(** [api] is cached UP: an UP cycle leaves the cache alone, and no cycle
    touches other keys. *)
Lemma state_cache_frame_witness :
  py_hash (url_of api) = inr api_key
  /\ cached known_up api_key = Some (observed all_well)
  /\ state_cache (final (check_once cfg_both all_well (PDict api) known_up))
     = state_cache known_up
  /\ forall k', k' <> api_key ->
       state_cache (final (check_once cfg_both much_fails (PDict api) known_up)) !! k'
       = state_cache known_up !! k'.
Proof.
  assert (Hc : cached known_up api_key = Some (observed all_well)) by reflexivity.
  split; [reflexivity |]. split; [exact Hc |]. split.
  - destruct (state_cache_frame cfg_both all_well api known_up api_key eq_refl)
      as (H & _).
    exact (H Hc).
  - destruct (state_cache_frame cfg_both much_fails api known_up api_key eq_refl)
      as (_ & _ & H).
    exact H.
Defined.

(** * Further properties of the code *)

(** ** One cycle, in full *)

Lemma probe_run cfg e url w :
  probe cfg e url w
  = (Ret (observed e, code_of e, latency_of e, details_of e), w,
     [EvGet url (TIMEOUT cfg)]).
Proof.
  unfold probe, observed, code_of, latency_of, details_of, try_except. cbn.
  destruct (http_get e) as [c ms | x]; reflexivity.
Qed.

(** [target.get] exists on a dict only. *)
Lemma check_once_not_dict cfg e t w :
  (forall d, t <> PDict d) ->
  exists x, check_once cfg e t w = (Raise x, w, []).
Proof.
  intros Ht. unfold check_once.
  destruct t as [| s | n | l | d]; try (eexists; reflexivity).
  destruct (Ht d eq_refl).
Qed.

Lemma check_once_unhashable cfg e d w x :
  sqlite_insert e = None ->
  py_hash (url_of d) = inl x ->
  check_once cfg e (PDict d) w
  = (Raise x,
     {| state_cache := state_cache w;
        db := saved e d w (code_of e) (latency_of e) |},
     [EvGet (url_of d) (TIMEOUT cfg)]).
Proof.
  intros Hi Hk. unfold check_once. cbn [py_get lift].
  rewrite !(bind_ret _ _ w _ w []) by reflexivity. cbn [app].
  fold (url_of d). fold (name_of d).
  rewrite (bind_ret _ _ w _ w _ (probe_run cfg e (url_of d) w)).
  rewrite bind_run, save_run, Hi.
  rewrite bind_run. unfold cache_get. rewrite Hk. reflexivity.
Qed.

Goal of the exercise » Go through the data and gather every line that holds "TIMEOUT".

Solution »
     [EvGet url (TIMEOUT cfg)]).
     [EvGet (url_of d) (TIMEOUT cfg)]).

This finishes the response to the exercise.